◆ **Task to complete**:
Once the line containing "c_qhdr := q;" is found in the entries below, reproduce it and every line after it, stopping at and including the line containing "mstep (upd_ok _ b p"; reproduce nothing else, and keep each line exact.

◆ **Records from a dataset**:
┏━━
(** What [svr_enquejob] needs: the job is not linked, is not coming in, the counts
    have room, and a history job is in no queue. *)
Record may_enqueue w p c : Prop := {
  me_out : p ∉ svr_alljobs w;
  me_committed : committed (c_substate c) = true;
  me_room : Z.of_nat (length (svr_alljobs w)) < INT_MAX;
  me_qhdr : (c_state c =? JOB_STATE_MOVED) || (c_state c =? JOB_STATE_FINISHED) = true -> c_qhdr c = None }.

Definition with_qhdr c (q : option ptr) : core_t :=
  {| c_state := c_state c; c_substate := c_substate c; c_svrflags := c_svrflags c; c_jobid := c_jobid c;
     c_qhdr := q; c_parentaj := c_parentaj c; c_subjindx := c_subjindx c; c_ajtrk := c_ajtrk c;
     c_qrank := c_qrank c |}.

Lemma set_whole_table_when ov w p c (b : bool) : inv ov w -> core_at w p = Some c ->
  wp (when b (let* pjob := get_job p in let* pjob := need (set_whole_table pjob (state pjob)) in put_job p pjob))
    (fun _ w' => inv ov w' /\ others p w w' /\ svr_alljobs w' = svr_alljobs w /\
       exists c', core_at w' p = Some c' /\ retabled c c') w.
Proof.
  intros Hi Hc. destruct b; cbn [when].
  { apply set_whole_table_step; [done..|]. intros j <-. by apply (inv_state _ _ Hi p (core j)). }
  apply wp_ret. split; [done|]. split; [apply others_same, same_core_refl|]. split; [done|].
  exists c. split; [done|apply retabled_refl].
Qed.
Lemma add_child_ok m b a ga p gp lp :
  a <> NULL -> p <> NULL -> a <> p -> m !! a = Some ga -> m !! p = Some gp -> chain m p lp -> a ∉ lp ->
  exists path,
    add_child a p (Heap m b)
    = Some (tt, Heap (<[a := child_of p gp ga path]> (<[p := set_child a gp]> m)) (b + Z.of_nat (S (length lp))))
    /\ gp_ginfo <$> path = lp ++ [a] /\ Forall (fun c => b <= gp_addr c < b + Z.of_nat (S (length lp))) path.
Proof.
  intros Ha Hp Hap Hma Hmp Hc Hal. unfold add_child. rewrite not_null by done. mstep (load_ok m b p gp Hmp).
  mstep (upd_ok m b a ga (set_sibling (child gp)) Hma). set (g1 := set_sibling (child gp) ga).
  assert (<[a := g1]> m !! p = Some gp) as Hp1 by by rewrite lookup_insert_ne.
  mstep (upd_ok _ b p gp (set_child a) Hp1). set (m1 := <[p := set_child a gp]> m).
  assert (<[p := set_child a gp]> (<[a := g1]> m) = <[a := g1]> m1) as -> by by apply insert_insert_ne.
  mstep (upd_ok _ b a g1 (set_parent p) (lookup_insert_eq m1 a g1)). rewrite insert_insert_eq.
  set (g2 := set_parent p g1).
  assert (<[a := g2]> m1 !! p = Some (set_child a gp)) as Hp2
    by (rewrite lookup_insert_ne by done; apply lookup_insert_eq).
  mstep (load_ok _ b p _ Hp2). change (cresgroup (set_child a gp)) with (cresgroup gp).
  mstep (upd_ok _ b a g2 (fun g => set_groups (cresgroup gp) (cresgroup g) g) (lookup_insert_eq m1 a g2)).
  rewrite insert_insert_eq. set (g3 := set_groups _ _ g2).
  assert (chain (<[a := g3]> m1) a (lp ++ [a])) as Hc3.
  { apply (chain_group _ a g3); [done|apply lookup_insert_eq|]. change (parent g3) with p.
    apply (chain_frame m); [|done]. intros x g Hx Hg.
    rewrite lookup_insert_ne by set_solver. unfold m1.
    destruct (decide (x = p)) as [->|Hne].
    - rewrite lookup_insert_eq. rewrite Hmp in Hg. injection Hg as <-. by eexists.
    - rewrite lookup_insert_ne by done. eauto. }
  destruct (create_path _ a _ b Hc3) as (path & E & Hpath & Had). rewrite length_app in E, Had. cbn [length] in E, Had.
  replace (length lp + 1)%nat with (S (length lp)) in E, Had by lia. exists path. split; [|done].
  mstep E. erewrite upd_ok by apply lookup_insert_eq. by rewrite insert_insert_eq.
Qed.

(** The tree with [a] as the first child of [p] *)
Fixpoint tins (p a : Z) (g : group_info) t : tree :=
  match t with
  | Leaf => Leaf
  | Node x gx ch sib =>
      if x =? p then Node x (set_child a gx) (Node a g Leaf ch) sib
      else Node x gx (tins p a g ch) (tins p a g sib)
  end.

Lemma root_tins p a g t : root_of (tins p a g t) = root_of t.
Proof. destruct t; cbn; [done|]. by case_if. Qed.

Lemma tins_out p a g t : p ∉ addrs t -> tins p a g t = t.
Proof.
  induction t as [|x gx ch IH1 sib IH2]; [done|]. rewrite addrs_node. intros H. cbn.
  rewrite (proj2 (Z.eqb_neq x p)) by set_solver. rewrite IH1, IH2 by set_solver. done.
Qed.

(** A quantity of the groups that does not depend on [child] *)
Lemma tins_nodes {A : Type} (f : Z -> group_info -> A) (Hf : forall x y g, f x (set_child y g) = f x g) p a g t :
  NoDup (addrs t) -> p ∈ addrs t ->
  (fun n => f n.1 n.2) <$> nodes (tins p a g t) ≡ₚ f a g :: ((fun n => f n.1 n.2) <$> nodes t).
Proof.
  induction t as [|x gx ch IH1 sib IH2]; [set_solver|]. rewrite NoDup_node, addrs_node.
  intros (H1 & H2 & H3 & H4 & H5) Hp. cbn [tins]. destruct (Z.eqb_spec x p) as [->|Hne].
  - cbn. rewrite !fmap_app. cbn. rewrite Hf, fmap_app. cbn. solve_Permutation.
  - cbn. rewrite !fmap_app.
    destruct (decide (p ∈ addrs sib)) as [Hs|Hs].
    + rewrite (IH2 H5 Hs), (tins_out p a g ch) by set_solver. solve_Permutation.
    + rewrite (IH1 H4 ltac:(set_solver)), (tins_out p a g sib) by done. solve_Permutation.
Qed.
┗━━
◆ **Exercise output**:
     c_qhdr := q; c_parentaj := c_parentaj c; c_subjindx := c_subjindx c; c_ajtrk := c_ajtrk c;
     c_qrank := c_qrank c |}.

Lemma set_whole_table_when ov w p c (b : bool) : inv ov w -> core_at w p = Some c ->
  wp (when b (let* pjob := get_job p in let* pjob := need (set_whole_table pjob (state pjob)) in put_job p pjob))
    (fun _ w' => inv ov w' /\ others p w w' /\ svr_alljobs w' = svr_alljobs w /\
       exists c', core_at w' p = Some c' /\ retabled c c') w.
Proof.
  intros Hi Hc. destruct b; cbn [when].
  { apply set_whole_table_step; [done..|]. intros j <-. by apply (inv_state _ _ Hi p (core j)). }
  apply wp_ret. split; [done|]. split; [apply others_same, same_core_refl|]. split; [done|].
  exists c. split; [done|apply retabled_refl].
Qed.
Lemma add_child_ok m b a ga p gp lp :
  a <> NULL -> p <> NULL -> a <> p -> m !! a = Some ga -> m !! p = Some gp -> chain m p lp -> a ∉ lp ->
  exists path,
    add_child a p (Heap m b)
    = Some (tt, Heap (<[a := child_of p gp ga path]> (<[p := set_child a gp]> m)) (b + Z.of_nat (S (length lp))))
    /\ gp_ginfo <$> path = lp ++ [a] /\ Forall (fun c => b <= gp_addr c < b + Z.of_nat (S (length lp))) path.
Proof.
  intros Ha Hp Hap Hma Hmp Hc Hal. unfold add_child. rewrite not_null by done. mstep (load_ok m b p gp Hmp).
  mstep (upd_ok m b a ga (set_sibling (child gp)) Hma). set (g1 := set_sibling (child gp) ga).
  assert (<[a := g1]> m !! p = Some gp) as Hp1 by by rewrite lookup_insert_ne.
  mstep (upd_ok _ b p gp (set_child a) Hp1). set (m1 := <[p := set_child a gp]> m).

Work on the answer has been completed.